WHAT TO WORK ON
Give back exactly the lines of the entries below from the line with "match l with" to the line with "destruct (Z.ltb_spec x y).", inclusive, and only those.

INPUT DATA
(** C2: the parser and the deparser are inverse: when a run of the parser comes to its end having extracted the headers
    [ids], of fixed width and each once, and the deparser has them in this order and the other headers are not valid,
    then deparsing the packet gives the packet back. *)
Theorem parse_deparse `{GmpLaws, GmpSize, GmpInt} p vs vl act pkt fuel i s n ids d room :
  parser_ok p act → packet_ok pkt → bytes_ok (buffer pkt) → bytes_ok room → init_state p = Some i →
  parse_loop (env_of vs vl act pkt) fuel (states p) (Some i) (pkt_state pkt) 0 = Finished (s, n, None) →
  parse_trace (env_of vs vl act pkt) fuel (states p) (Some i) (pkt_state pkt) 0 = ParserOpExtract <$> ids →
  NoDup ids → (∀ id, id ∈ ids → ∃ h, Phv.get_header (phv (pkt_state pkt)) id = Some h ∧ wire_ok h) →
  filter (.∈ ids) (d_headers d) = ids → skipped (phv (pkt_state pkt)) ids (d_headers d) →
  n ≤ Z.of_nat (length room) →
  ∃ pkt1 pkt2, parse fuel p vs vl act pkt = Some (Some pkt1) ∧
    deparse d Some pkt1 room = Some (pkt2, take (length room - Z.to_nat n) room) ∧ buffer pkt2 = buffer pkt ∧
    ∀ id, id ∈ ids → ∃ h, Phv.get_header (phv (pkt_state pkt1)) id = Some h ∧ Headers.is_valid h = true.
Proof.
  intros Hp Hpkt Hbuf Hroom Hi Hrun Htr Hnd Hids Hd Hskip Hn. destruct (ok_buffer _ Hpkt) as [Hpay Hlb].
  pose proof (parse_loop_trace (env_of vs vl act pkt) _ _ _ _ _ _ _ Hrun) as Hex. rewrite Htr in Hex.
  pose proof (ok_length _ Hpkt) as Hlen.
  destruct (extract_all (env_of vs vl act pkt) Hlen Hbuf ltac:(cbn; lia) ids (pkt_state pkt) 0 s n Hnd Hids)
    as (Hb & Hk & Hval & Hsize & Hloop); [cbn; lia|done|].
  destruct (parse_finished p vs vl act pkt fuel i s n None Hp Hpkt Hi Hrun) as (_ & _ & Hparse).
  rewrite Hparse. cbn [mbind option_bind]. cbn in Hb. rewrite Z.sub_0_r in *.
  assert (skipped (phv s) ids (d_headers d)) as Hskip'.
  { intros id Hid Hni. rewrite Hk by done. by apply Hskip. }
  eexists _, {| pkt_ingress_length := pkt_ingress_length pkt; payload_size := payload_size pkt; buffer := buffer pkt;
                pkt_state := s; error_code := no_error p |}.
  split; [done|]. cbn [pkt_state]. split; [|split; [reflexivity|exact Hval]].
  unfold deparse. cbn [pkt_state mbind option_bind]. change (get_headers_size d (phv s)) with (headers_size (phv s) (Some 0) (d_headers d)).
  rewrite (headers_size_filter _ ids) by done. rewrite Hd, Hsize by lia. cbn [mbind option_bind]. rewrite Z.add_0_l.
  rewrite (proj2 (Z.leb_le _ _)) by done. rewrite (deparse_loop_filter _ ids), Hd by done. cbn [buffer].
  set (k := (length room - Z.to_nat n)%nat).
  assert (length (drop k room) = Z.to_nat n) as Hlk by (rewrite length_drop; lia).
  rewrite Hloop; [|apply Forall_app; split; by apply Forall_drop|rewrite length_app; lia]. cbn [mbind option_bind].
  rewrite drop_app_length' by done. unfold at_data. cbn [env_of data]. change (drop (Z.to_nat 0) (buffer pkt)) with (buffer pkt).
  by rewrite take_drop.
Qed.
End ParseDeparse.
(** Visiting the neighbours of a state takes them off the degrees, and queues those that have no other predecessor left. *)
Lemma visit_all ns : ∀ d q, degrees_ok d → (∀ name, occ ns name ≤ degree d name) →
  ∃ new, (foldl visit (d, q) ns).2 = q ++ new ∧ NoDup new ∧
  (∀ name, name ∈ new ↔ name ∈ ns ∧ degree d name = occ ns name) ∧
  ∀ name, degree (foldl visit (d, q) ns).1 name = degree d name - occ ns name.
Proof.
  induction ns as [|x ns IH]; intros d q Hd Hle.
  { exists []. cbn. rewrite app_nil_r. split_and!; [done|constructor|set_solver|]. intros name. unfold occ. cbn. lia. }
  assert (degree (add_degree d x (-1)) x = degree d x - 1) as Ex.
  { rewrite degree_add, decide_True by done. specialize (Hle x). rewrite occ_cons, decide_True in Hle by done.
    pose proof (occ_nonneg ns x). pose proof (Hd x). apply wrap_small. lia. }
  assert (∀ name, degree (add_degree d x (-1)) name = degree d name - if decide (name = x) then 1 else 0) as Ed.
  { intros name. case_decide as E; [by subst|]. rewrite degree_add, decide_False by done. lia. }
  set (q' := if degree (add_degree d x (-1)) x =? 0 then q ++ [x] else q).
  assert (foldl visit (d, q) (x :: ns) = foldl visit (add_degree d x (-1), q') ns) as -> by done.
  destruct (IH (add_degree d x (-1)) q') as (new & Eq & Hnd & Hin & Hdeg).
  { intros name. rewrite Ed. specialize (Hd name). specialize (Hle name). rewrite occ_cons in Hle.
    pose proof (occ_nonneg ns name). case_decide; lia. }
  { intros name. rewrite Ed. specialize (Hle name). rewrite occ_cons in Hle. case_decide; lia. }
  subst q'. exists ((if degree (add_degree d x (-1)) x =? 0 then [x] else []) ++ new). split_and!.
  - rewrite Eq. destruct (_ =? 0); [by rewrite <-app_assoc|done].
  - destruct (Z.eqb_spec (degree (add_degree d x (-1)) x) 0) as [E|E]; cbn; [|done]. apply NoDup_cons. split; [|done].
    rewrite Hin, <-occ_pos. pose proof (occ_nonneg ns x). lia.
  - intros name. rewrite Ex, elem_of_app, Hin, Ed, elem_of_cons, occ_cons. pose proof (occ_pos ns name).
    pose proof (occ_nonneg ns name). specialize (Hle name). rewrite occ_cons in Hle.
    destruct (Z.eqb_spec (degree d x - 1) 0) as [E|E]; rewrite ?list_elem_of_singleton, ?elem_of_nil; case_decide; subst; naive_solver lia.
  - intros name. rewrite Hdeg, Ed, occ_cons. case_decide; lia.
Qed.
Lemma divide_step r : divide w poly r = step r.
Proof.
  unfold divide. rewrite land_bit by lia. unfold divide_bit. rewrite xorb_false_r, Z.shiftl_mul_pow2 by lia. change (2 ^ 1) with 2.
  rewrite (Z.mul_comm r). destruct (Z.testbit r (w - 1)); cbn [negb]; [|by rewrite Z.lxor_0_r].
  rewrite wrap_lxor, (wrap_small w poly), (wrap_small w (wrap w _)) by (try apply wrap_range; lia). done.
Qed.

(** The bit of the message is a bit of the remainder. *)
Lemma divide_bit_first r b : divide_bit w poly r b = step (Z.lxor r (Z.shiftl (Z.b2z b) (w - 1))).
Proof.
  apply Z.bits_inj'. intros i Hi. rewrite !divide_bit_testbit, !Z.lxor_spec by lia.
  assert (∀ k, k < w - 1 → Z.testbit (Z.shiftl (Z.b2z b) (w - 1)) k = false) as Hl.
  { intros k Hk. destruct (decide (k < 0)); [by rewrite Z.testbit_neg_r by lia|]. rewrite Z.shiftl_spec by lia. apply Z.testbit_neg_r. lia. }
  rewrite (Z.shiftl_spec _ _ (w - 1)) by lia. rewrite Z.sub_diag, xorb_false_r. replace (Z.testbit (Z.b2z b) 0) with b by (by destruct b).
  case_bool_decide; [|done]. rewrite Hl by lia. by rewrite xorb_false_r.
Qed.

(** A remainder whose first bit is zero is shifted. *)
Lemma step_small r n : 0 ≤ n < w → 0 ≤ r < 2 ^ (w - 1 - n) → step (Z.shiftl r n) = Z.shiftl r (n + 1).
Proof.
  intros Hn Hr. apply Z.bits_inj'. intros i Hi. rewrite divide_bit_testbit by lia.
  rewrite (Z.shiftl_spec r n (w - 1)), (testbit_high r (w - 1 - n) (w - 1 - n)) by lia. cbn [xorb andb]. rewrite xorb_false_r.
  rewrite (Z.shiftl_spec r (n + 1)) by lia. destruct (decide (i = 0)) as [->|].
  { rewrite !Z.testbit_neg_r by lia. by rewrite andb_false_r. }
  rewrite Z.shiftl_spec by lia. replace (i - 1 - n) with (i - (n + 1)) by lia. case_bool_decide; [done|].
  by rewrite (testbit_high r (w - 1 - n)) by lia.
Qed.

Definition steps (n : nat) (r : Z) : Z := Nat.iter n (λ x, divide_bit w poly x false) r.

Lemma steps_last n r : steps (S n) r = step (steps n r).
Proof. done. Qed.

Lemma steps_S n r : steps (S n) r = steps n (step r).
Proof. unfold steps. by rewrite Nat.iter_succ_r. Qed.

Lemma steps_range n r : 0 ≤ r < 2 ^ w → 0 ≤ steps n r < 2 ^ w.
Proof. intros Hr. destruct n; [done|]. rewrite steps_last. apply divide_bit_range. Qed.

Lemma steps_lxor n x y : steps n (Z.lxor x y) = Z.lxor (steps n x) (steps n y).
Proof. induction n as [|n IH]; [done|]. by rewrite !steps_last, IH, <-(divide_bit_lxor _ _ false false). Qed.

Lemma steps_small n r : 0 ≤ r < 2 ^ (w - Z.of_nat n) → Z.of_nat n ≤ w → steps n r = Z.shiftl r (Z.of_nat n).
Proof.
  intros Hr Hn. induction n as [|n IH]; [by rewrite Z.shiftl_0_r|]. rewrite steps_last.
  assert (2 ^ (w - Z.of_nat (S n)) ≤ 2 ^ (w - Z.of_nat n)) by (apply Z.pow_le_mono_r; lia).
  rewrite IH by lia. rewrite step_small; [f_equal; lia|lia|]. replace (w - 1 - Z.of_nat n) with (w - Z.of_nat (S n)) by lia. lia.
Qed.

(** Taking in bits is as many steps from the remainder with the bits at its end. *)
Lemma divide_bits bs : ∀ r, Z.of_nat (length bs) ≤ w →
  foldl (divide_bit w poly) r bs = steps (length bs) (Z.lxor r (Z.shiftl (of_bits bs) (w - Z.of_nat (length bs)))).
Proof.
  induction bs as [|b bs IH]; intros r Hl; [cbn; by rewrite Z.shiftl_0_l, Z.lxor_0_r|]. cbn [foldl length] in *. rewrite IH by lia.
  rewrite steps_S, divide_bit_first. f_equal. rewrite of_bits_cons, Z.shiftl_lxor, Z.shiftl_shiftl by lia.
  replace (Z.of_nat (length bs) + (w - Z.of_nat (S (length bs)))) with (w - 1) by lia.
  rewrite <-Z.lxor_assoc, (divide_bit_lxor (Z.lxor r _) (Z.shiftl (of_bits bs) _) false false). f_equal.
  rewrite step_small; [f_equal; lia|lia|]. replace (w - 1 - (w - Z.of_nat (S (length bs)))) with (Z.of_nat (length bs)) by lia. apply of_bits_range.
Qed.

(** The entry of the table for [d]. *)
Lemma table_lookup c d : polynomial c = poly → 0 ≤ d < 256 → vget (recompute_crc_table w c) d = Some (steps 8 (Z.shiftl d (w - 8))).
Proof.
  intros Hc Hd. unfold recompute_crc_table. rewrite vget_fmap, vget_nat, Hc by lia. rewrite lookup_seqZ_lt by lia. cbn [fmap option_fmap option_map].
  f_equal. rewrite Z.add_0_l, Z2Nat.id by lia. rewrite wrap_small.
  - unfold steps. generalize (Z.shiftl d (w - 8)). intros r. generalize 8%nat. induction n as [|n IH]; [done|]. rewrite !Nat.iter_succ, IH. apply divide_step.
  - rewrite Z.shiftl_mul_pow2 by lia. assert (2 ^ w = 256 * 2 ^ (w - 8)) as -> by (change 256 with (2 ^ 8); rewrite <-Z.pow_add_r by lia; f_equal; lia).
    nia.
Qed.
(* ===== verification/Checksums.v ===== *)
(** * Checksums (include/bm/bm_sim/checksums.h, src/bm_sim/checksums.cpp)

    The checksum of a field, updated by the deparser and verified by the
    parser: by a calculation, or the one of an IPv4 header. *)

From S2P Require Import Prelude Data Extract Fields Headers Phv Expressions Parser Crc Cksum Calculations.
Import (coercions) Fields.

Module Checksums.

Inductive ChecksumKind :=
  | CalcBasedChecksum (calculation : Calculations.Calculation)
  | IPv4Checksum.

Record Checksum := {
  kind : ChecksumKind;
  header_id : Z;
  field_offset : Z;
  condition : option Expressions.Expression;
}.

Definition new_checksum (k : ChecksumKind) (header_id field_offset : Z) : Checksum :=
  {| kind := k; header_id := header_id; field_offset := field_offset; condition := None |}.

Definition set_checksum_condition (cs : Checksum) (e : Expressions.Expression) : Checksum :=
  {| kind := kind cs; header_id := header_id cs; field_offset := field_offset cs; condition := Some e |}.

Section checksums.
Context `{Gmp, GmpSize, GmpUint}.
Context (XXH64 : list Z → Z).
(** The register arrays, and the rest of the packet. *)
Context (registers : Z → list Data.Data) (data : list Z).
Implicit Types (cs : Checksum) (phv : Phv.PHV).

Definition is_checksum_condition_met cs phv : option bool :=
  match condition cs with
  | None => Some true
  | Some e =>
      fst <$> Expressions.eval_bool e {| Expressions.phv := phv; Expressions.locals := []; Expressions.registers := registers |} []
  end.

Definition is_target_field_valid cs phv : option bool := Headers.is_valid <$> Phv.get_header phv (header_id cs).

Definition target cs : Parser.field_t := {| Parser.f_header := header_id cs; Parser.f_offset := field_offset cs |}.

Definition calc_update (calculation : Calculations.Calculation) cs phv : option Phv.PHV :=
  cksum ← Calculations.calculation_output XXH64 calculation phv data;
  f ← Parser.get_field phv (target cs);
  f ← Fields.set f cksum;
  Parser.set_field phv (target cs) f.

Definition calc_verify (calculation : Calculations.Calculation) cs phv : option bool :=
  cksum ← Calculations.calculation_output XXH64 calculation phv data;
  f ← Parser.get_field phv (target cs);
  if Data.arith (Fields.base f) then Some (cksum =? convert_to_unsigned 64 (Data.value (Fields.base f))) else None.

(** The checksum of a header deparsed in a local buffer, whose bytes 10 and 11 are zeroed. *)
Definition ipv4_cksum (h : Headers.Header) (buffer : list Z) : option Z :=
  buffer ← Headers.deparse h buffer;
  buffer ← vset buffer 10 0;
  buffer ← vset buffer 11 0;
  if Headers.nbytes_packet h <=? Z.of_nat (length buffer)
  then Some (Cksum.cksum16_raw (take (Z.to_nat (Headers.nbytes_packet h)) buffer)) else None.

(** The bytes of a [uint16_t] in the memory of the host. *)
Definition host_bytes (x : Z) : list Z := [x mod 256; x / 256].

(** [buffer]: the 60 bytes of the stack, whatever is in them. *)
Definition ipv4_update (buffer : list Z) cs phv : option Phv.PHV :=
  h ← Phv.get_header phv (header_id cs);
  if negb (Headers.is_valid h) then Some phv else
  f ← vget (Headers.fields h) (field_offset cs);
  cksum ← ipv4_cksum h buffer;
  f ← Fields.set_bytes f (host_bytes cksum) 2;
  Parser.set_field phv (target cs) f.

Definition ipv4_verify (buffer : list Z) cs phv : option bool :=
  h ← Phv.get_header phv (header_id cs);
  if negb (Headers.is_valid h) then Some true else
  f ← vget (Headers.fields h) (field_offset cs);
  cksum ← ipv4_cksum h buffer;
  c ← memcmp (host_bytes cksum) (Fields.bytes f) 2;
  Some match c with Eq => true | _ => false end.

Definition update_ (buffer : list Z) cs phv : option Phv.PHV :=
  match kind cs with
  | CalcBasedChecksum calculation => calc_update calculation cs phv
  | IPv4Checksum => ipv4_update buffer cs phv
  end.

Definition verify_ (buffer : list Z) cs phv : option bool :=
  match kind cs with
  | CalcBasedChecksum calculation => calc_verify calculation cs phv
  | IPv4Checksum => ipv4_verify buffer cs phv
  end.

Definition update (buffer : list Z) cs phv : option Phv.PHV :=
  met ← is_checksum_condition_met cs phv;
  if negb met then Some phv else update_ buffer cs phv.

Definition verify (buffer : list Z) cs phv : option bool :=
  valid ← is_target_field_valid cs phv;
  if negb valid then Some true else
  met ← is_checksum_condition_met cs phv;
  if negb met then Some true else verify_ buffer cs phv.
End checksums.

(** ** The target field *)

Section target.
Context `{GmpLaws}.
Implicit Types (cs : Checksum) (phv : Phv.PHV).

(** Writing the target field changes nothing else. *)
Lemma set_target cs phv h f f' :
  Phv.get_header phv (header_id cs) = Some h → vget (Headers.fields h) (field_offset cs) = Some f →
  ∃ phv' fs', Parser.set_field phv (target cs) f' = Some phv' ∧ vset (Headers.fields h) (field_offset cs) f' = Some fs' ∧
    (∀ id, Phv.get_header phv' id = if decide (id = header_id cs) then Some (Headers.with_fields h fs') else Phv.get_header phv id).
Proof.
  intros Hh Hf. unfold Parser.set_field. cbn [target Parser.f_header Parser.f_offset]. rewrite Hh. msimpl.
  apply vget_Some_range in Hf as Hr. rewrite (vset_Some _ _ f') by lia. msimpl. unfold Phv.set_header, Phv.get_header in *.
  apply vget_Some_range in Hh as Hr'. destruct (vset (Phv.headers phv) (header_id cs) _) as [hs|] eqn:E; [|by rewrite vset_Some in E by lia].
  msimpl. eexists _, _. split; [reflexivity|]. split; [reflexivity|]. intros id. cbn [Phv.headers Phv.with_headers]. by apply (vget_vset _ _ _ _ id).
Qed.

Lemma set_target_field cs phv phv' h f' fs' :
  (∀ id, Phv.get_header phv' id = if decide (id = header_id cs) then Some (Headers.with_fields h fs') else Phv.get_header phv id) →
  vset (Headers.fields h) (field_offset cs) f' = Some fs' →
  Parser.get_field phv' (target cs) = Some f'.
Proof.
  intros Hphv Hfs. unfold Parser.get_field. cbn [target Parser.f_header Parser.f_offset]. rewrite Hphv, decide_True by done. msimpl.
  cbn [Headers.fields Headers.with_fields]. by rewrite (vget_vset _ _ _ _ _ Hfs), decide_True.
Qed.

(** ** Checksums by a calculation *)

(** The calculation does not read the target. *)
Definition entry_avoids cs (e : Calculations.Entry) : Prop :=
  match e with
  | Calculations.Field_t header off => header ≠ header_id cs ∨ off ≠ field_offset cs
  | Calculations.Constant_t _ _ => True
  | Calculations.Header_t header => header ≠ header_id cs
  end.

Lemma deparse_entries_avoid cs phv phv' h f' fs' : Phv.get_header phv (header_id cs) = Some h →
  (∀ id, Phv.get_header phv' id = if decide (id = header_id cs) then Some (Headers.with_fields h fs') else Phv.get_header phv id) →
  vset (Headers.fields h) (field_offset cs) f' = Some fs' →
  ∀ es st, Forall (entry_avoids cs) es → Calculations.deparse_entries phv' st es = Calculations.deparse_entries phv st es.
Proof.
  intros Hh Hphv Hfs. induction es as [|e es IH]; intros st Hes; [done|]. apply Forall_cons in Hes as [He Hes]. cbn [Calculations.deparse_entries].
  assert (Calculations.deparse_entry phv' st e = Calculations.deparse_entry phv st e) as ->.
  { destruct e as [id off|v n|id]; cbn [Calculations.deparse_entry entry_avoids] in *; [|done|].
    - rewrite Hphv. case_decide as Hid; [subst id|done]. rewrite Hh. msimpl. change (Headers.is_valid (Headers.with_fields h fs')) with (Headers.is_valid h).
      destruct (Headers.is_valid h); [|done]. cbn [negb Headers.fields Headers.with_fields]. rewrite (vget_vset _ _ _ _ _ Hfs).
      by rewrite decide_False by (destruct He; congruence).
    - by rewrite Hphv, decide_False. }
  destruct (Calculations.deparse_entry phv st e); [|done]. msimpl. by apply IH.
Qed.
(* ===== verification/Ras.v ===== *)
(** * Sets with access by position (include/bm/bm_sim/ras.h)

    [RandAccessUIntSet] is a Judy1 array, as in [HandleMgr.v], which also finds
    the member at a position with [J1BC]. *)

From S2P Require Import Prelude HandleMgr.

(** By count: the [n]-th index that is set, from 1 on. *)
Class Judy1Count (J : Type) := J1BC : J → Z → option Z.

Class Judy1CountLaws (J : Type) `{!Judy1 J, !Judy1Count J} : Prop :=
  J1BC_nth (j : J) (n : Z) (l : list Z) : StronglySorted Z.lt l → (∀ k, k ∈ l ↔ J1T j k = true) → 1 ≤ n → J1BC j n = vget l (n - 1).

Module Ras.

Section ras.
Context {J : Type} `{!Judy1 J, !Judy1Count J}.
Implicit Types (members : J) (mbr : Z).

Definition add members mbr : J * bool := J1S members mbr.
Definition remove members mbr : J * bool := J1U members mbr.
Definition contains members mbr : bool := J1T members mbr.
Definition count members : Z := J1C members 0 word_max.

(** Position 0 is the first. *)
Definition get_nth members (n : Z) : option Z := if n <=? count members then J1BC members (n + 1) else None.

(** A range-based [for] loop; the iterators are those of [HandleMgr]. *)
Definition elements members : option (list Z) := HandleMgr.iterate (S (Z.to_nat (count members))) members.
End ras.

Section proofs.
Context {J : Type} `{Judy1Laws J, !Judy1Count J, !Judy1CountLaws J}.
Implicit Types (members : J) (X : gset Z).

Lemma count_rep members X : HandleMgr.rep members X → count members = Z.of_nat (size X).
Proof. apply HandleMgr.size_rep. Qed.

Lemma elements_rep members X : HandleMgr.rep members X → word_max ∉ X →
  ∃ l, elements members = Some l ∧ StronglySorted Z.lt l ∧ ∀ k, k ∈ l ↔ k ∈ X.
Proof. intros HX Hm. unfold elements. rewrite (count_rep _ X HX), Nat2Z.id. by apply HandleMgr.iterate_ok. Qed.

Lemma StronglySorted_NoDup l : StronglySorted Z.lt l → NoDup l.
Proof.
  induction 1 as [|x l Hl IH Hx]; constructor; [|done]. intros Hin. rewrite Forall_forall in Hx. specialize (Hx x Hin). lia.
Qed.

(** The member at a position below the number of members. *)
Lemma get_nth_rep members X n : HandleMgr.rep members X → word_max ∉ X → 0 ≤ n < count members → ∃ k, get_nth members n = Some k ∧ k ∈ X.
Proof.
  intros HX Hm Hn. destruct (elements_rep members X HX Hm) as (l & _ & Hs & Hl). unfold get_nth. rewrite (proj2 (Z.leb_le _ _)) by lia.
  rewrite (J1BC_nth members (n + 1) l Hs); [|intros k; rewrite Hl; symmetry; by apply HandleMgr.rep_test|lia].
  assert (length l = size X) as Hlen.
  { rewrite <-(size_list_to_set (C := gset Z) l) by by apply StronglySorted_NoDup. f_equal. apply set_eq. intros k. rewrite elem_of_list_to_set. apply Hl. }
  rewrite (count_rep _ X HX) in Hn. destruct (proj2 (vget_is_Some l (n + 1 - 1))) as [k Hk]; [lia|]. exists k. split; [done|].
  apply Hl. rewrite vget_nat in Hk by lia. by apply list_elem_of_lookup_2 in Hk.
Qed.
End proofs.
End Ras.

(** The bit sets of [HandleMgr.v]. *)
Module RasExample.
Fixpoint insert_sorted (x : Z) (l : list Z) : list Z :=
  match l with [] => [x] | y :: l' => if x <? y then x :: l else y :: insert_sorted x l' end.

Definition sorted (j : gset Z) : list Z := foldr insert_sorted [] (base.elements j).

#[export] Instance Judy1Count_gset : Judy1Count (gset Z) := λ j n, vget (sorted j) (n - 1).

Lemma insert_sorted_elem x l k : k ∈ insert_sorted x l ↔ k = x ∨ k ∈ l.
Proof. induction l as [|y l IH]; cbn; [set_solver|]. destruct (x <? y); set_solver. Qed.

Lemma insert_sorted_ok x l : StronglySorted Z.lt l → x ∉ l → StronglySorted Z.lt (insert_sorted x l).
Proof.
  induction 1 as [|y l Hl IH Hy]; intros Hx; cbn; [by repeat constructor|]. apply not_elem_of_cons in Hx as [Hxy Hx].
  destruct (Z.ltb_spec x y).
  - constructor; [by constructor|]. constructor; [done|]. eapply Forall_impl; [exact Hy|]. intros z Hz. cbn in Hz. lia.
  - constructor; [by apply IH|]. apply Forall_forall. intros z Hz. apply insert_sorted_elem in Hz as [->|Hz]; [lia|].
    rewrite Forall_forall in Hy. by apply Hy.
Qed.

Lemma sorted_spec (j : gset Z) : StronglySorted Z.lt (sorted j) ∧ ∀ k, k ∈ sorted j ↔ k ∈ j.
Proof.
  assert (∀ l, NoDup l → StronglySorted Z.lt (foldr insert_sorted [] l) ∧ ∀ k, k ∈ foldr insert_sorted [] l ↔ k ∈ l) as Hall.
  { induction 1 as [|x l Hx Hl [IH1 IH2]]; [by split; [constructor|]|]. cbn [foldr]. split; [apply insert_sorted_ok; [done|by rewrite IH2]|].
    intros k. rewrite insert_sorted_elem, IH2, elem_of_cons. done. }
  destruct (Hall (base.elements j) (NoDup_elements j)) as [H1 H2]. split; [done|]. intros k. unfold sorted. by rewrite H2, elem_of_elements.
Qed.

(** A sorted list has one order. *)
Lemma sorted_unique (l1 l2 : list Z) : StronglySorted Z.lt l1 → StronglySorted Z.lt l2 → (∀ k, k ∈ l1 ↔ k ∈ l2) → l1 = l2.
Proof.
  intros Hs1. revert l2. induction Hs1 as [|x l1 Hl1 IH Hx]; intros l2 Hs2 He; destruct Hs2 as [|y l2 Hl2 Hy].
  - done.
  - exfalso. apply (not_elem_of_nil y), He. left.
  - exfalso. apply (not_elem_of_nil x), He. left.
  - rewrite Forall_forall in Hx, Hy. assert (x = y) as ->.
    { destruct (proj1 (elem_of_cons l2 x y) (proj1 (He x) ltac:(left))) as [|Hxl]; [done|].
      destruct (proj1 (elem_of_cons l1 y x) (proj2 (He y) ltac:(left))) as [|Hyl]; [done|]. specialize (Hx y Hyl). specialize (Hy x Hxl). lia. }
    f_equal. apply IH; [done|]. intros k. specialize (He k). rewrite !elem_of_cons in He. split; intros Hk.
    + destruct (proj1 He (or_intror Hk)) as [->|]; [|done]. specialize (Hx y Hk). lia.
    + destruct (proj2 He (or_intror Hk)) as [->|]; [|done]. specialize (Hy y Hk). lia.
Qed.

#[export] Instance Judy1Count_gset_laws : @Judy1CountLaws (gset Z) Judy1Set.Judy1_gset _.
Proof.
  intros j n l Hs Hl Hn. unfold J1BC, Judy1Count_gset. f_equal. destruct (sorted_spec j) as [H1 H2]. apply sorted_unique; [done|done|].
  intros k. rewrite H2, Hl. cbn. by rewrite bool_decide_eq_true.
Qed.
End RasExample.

SOLUTION TO THIS EXERCISE
  match l with [] => [x] | y :: l' => if x <? y then x :: l else y :: insert_sorted x l' end.

Definition sorted (j : gset Z) : list Z := foldr insert_sorted [] (base.elements j).

#[export] Instance Judy1Count_gset : Judy1Count (gset Z) := λ j n, vget (sorted j) (n - 1).

Lemma insert_sorted_elem x l k : k ∈ insert_sorted x l ↔ k = x ∨ k ∈ l.
Proof. induction l as [|y l IH]; cbn; [set_solver|]. destruct (x <? y); set_solver. Qed.

Lemma insert_sorted_ok x l : StronglySorted Z.lt l → x ∉ l → StronglySorted Z.lt (insert_sorted x l).
Proof.
  induction 1 as [|y l Hl IH Hy]; intros Hx; cbn; [by repeat constructor|]. apply not_elem_of_cons in Hx as [Hxy Hx].
  destruct (Z.ltb_spec x y).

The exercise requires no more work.